- _Material provided_
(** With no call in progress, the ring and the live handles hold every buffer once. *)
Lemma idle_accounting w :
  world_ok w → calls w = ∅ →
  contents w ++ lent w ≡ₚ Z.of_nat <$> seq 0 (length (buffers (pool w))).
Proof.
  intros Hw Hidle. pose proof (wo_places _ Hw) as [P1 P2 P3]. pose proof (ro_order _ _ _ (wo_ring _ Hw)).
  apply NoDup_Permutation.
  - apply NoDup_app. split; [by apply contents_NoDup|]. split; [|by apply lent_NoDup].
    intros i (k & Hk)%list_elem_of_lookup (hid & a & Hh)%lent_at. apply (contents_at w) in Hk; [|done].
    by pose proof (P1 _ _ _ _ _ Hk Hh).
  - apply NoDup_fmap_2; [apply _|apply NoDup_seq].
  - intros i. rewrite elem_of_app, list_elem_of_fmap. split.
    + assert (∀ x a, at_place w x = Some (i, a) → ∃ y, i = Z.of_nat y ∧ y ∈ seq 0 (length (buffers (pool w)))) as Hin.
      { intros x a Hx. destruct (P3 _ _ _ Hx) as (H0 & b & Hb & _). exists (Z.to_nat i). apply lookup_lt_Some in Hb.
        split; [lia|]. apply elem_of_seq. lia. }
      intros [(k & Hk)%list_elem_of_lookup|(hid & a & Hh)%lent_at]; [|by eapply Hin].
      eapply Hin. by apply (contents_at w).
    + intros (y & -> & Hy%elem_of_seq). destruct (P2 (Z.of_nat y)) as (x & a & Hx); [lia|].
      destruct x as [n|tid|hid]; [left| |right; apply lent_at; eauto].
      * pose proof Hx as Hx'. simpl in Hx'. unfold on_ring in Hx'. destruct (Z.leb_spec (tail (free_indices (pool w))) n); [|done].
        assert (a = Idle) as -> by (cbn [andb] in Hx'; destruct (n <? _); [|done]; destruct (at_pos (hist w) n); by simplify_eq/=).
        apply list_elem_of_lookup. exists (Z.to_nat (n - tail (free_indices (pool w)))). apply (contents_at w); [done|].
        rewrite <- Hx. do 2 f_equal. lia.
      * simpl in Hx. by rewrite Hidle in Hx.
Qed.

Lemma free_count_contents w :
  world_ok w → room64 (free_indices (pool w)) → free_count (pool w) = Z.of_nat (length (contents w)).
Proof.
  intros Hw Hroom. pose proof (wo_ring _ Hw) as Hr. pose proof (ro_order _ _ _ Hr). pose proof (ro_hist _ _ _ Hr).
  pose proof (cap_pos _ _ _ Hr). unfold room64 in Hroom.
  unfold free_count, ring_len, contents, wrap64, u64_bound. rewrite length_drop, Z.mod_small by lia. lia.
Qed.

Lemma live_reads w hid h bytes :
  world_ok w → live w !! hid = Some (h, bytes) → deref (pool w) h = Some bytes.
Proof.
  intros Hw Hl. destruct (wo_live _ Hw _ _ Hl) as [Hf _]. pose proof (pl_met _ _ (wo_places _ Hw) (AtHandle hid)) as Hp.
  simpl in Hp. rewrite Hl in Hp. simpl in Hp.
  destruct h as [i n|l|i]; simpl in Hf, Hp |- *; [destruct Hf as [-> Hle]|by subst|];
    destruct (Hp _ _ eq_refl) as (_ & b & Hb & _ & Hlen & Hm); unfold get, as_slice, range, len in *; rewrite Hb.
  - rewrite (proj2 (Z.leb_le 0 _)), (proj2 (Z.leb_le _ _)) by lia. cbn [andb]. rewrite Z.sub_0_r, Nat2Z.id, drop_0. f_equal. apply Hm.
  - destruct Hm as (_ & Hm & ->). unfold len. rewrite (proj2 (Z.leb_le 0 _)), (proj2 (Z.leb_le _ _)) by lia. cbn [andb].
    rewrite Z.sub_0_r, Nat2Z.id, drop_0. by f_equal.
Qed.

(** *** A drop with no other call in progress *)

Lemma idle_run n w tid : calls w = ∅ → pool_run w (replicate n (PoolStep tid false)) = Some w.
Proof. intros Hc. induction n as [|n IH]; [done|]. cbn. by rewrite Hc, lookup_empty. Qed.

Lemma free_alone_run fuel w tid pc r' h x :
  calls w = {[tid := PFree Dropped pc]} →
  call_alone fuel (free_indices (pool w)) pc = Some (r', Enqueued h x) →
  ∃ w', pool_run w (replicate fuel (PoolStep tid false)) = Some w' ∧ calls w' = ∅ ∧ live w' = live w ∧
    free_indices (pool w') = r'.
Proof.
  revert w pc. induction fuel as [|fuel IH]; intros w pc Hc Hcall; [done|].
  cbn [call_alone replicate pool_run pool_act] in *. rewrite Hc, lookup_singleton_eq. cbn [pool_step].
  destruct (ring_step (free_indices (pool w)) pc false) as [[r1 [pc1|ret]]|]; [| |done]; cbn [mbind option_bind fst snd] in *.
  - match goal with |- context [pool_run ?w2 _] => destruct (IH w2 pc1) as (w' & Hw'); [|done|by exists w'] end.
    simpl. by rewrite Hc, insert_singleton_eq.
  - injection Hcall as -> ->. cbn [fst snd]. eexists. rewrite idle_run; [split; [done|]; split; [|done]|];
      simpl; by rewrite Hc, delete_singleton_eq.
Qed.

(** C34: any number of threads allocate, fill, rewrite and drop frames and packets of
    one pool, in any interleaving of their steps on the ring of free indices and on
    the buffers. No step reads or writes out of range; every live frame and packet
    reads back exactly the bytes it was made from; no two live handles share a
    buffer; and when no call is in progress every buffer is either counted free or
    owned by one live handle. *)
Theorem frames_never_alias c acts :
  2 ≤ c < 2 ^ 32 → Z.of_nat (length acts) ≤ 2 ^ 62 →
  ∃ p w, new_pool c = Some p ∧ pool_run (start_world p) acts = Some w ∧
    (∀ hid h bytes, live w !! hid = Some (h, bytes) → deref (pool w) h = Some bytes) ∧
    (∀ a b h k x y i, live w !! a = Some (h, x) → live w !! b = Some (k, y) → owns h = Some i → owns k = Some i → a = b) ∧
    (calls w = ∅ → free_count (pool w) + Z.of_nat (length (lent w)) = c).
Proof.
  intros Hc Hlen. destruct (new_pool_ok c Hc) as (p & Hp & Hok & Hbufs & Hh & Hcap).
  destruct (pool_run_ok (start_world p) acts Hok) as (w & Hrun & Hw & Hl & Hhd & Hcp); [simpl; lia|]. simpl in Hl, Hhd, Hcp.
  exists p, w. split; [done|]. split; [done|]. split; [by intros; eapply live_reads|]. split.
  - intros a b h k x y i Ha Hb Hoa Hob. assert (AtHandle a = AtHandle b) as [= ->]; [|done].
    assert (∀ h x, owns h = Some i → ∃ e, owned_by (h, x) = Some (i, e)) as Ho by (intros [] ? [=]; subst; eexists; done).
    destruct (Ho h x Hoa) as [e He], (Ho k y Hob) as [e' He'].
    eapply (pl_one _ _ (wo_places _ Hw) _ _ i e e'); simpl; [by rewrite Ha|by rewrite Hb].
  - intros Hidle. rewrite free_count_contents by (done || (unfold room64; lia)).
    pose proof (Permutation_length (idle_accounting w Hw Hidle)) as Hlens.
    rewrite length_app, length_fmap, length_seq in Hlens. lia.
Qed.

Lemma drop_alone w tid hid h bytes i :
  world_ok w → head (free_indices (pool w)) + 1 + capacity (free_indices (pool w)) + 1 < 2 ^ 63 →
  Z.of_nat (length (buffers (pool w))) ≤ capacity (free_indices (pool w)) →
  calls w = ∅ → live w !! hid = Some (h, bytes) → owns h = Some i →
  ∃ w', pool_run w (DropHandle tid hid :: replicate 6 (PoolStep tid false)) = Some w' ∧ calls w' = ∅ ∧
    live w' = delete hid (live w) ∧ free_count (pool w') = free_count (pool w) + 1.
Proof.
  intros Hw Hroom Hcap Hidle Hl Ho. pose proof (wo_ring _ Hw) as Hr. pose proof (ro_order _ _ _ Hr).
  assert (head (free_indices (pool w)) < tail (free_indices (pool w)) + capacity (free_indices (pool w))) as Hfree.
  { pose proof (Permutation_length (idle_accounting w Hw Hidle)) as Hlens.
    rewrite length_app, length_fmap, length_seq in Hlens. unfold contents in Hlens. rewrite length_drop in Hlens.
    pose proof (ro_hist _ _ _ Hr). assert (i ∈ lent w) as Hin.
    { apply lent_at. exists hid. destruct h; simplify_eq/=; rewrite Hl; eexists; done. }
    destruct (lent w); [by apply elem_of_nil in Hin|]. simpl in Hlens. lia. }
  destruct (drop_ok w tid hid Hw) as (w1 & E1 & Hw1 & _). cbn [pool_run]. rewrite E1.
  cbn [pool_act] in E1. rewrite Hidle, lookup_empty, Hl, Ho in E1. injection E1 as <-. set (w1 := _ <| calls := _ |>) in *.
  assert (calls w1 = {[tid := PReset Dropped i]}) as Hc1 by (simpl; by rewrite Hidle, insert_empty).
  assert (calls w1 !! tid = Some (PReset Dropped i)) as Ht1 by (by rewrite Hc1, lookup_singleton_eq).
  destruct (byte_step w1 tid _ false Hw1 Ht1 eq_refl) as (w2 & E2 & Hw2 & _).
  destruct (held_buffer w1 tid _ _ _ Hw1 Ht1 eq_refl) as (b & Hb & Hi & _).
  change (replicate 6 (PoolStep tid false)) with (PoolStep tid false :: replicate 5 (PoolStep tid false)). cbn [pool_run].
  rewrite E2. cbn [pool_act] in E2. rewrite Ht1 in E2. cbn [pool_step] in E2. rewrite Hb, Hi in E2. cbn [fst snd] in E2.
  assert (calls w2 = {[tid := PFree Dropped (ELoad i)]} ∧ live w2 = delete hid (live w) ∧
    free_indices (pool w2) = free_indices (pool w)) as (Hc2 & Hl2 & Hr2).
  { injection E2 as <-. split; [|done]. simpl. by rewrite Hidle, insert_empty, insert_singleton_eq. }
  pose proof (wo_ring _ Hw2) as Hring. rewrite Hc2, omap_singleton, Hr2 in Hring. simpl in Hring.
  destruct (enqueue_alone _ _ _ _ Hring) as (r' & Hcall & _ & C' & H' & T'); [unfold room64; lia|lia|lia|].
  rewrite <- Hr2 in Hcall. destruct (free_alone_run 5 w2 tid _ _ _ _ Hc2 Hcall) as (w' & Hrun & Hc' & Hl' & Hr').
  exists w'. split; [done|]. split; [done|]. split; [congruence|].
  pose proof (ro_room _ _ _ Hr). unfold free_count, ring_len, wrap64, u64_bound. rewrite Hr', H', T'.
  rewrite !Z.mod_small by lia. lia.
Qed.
---
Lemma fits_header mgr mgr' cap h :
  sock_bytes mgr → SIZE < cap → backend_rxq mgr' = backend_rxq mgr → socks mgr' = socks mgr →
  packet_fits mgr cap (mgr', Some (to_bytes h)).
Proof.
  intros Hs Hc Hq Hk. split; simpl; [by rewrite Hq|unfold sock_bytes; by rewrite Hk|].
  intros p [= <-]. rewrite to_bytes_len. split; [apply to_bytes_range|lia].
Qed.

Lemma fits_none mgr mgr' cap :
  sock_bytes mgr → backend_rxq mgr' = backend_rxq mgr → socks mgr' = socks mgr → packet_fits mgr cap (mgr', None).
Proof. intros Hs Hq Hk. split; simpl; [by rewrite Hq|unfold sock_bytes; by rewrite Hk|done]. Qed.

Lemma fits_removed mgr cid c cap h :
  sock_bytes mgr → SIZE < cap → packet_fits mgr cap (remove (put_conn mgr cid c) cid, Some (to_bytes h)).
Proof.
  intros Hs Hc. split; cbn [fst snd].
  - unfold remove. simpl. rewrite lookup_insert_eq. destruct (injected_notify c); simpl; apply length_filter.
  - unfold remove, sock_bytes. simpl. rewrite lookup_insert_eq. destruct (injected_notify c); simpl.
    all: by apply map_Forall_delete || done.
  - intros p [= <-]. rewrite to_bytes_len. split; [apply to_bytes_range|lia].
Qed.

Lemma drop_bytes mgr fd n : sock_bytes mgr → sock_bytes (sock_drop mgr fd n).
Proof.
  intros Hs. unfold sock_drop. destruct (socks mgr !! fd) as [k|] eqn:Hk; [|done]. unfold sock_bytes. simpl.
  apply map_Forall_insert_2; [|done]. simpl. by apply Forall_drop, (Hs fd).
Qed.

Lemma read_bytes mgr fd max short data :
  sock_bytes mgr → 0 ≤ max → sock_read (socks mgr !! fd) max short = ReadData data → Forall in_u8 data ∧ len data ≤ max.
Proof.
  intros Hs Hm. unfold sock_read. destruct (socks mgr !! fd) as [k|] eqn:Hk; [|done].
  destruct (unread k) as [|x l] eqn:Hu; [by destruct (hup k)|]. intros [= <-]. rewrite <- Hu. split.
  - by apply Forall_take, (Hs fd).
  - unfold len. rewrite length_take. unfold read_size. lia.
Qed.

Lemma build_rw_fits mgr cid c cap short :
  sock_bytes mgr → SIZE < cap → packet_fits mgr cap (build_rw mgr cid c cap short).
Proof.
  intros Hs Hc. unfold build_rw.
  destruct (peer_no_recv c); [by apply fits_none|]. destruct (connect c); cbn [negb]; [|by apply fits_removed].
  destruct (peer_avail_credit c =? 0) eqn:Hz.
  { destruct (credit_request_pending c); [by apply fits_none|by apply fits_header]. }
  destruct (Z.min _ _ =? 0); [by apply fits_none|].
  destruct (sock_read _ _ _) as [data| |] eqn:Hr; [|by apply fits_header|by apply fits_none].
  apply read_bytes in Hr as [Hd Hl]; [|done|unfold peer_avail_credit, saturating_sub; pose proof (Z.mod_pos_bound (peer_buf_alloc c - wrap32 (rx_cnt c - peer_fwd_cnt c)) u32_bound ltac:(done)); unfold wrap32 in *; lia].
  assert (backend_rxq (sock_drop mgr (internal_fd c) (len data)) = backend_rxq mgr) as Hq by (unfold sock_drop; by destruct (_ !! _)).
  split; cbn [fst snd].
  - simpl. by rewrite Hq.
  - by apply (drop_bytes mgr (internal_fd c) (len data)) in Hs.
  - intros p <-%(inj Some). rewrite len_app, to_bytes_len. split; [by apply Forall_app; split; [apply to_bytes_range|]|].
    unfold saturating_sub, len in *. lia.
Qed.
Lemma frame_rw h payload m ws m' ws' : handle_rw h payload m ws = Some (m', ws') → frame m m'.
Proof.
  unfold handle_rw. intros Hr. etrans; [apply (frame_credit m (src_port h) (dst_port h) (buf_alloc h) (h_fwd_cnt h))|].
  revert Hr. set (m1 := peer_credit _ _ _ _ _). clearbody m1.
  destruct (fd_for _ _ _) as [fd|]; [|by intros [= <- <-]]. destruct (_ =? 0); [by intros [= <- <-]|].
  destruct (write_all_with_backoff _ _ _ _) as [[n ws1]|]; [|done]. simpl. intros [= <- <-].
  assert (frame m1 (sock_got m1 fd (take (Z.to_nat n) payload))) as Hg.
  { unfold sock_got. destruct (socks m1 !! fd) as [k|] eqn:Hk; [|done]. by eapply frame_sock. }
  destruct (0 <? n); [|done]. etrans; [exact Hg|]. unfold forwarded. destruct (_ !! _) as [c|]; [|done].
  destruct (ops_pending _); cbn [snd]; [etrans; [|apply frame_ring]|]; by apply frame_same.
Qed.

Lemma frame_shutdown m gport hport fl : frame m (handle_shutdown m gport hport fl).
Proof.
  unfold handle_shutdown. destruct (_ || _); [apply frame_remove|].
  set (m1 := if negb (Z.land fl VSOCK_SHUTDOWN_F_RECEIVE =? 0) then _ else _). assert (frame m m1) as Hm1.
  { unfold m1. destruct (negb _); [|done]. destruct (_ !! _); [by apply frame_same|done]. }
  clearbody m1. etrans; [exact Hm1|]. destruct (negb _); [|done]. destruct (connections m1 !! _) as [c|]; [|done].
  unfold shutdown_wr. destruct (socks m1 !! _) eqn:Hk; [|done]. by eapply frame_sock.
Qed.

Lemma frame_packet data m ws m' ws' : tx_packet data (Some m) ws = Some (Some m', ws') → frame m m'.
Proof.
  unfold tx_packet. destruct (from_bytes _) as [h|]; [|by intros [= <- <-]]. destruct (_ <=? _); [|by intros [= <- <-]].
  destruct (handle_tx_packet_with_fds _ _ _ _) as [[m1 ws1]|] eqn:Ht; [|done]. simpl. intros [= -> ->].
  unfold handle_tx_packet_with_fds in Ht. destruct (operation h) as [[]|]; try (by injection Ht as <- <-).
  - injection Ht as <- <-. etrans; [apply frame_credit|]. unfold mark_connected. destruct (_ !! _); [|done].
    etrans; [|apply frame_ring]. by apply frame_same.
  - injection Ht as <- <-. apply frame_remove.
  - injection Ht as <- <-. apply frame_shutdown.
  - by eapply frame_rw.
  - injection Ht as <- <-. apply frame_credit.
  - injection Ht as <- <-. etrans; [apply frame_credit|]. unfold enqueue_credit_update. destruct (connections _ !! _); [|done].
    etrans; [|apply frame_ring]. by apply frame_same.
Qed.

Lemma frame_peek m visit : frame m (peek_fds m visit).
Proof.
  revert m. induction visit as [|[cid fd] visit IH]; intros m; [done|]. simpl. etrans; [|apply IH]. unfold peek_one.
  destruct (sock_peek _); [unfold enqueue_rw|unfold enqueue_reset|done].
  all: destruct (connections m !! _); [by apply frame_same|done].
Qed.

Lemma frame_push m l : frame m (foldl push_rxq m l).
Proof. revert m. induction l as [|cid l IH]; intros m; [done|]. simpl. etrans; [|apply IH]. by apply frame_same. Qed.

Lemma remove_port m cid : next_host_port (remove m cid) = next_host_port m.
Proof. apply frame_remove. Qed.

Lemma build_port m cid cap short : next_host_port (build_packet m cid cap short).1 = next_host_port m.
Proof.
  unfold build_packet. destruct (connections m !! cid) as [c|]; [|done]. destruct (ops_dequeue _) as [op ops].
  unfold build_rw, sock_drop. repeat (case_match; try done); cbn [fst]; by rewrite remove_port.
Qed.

- _What you should do_
Within the listing above, locate the line containing "(** With no" and the line containing "intros Hw Hidle.". Reproduce those two lines and all lines between them exactly, with nothing added.

- _Response area_
(** With no call in progress, the ring and the live handles hold every buffer once. *)
Lemma idle_accounting w :
  world_ok w → calls w = ∅ →
  contents w ++ lent w ≡ₚ Z.of_nat <$> seq 0 (length (buffers (pool w))).
Proof.
  intros Hw Hidle. pose proof (wo_places _ Hw) as [P1 P2 P3]. pose proof (ro_order _ _ _ (wo_ring _ Hw)).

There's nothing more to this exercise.